▶ **Information provided**
(** * libsigchain: the signal-chain interposition layer of ART

    A shallow embedding of [sigchainlib/sigchain.cc].  The library wraps
    [sigaction], [signal] and [sigprocmask], keeps one [SignalChain] record
    per signal number and installs one dispatcher, [SignalChain::Handler],
    with the kernel for every claimed signal.

    Conventions of the embedding:
    - pointers (handlers, restorers, fault addresses) and the [int] flag
      words are bit patterns in [Z];
    - a signal set is the [Z] whose bit [s - 1] stands for signal [s], as in
      the kernel and in every libc this file is built against;
    - the code of the real libc, of the special handlers, of the user
      handlers and of [android_handle_signal] is external: it is a
      parameter of the development;
    - every call that leaves the library (real libc, handlers, log) is
      recorded in a trace of [Event]s next to the state it acts on. *)

From Stdlib Require Import ZArith List Bool Lia String.
Import ListNotations.
Local Open Scope Z_scope.

(** ** Constants of the system headers *)

(** [<signal.h>] of Linux (asm-generic values, shared by arm, arm64, x86,
    x86_64 and riscv64). *)
Definition SA_NOCLDSTOP : Z := 0x00000001.
Definition SA_NOCLDWAIT : Z := 0x00000002.
Definition SA_SIGINFO   : Z := 0x00000004.
Definition SA_ONSTACK   : Z := 0x08000000.
Definition SA_RESTART   : Z := 0x10000000.
Definition SA_NODEFER   : Z := 0x40000000.
Definition SA_RESETHAND : Z := 0x80000000.
(** sigchain.cc:49, 50 and 324. *)
Definition SA_UNSUPPORTED    : Z := 0x00000400.
Definition SA_EXPOSE_TAGBITS : Z := 0x00000800.
Definition SA_RESTORER       : Z := 0x04000000.

Definition SIG_BLOCK   : Z := 0.
Definition SIG_UNBLOCK : Z := 1.
Definition SIG_SETMASK : Z := 2.

Definition SIG_DFL : Z := 0.
Definition SIG_IGN : Z := 1.
Definition SIG_ERR : Z := -1.

Definition SIGILL  : Z := 4.
Definition SIGTRAP : Z := 5.
Definition SIGBUS  : Z := 7.
Definition SIGFPE  : Z := 8.
Definition SIGSEGV : Z := 11.

Definition SI_USER       : Z := 0.
Definition SI_KERNEL     : Z := 0x80.
Definition TRAP_HWBKPT   : Z := 4.
Definition SEGV_MTEAERR  : Z := 8.
Definition SEGV_MTESERR  : Z := 9.

Definition EINVAL : Z := 22.

(** sigchain.h *)
Definition SIGCHAIN_ALLOW_NORETURN : Z := 0x1.

(** The [nullptr] of every pointer type. *)
Definition nullptr : Z := 0.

▶ **Problem**
Retype the portion of the data above that starts on the line with "(** sigchain.cc:49, 50 and 324. *)" and finishes on the line with "Definition SIGSEGV : Z := 11.", including both of those lines.

▶ **Written answer**
(** sigchain.cc:49, 50 and 324. *)
Definition SA_UNSUPPORTED    : Z := 0x00000400.
Definition SA_EXPOSE_TAGBITS : Z := 0x00000800.
Definition SA_RESTORER       : Z := 0x04000000.

Definition SIG_BLOCK   : Z := 0.
Definition SIG_UNBLOCK : Z := 1.
Definition SIG_SETMASK : Z := 2.

Definition SIG_DFL : Z := 0.
Definition SIG_IGN : Z := 1.
Definition SIG_ERR : Z := -1.

Definition SIGILL  : Z := 4.
Definition SIGTRAP : Z := 5.
Definition SIGBUS  : Z := 7.
Definition SIGFPE  : Z := 8.
Definition SIGSEGV : Z := 11.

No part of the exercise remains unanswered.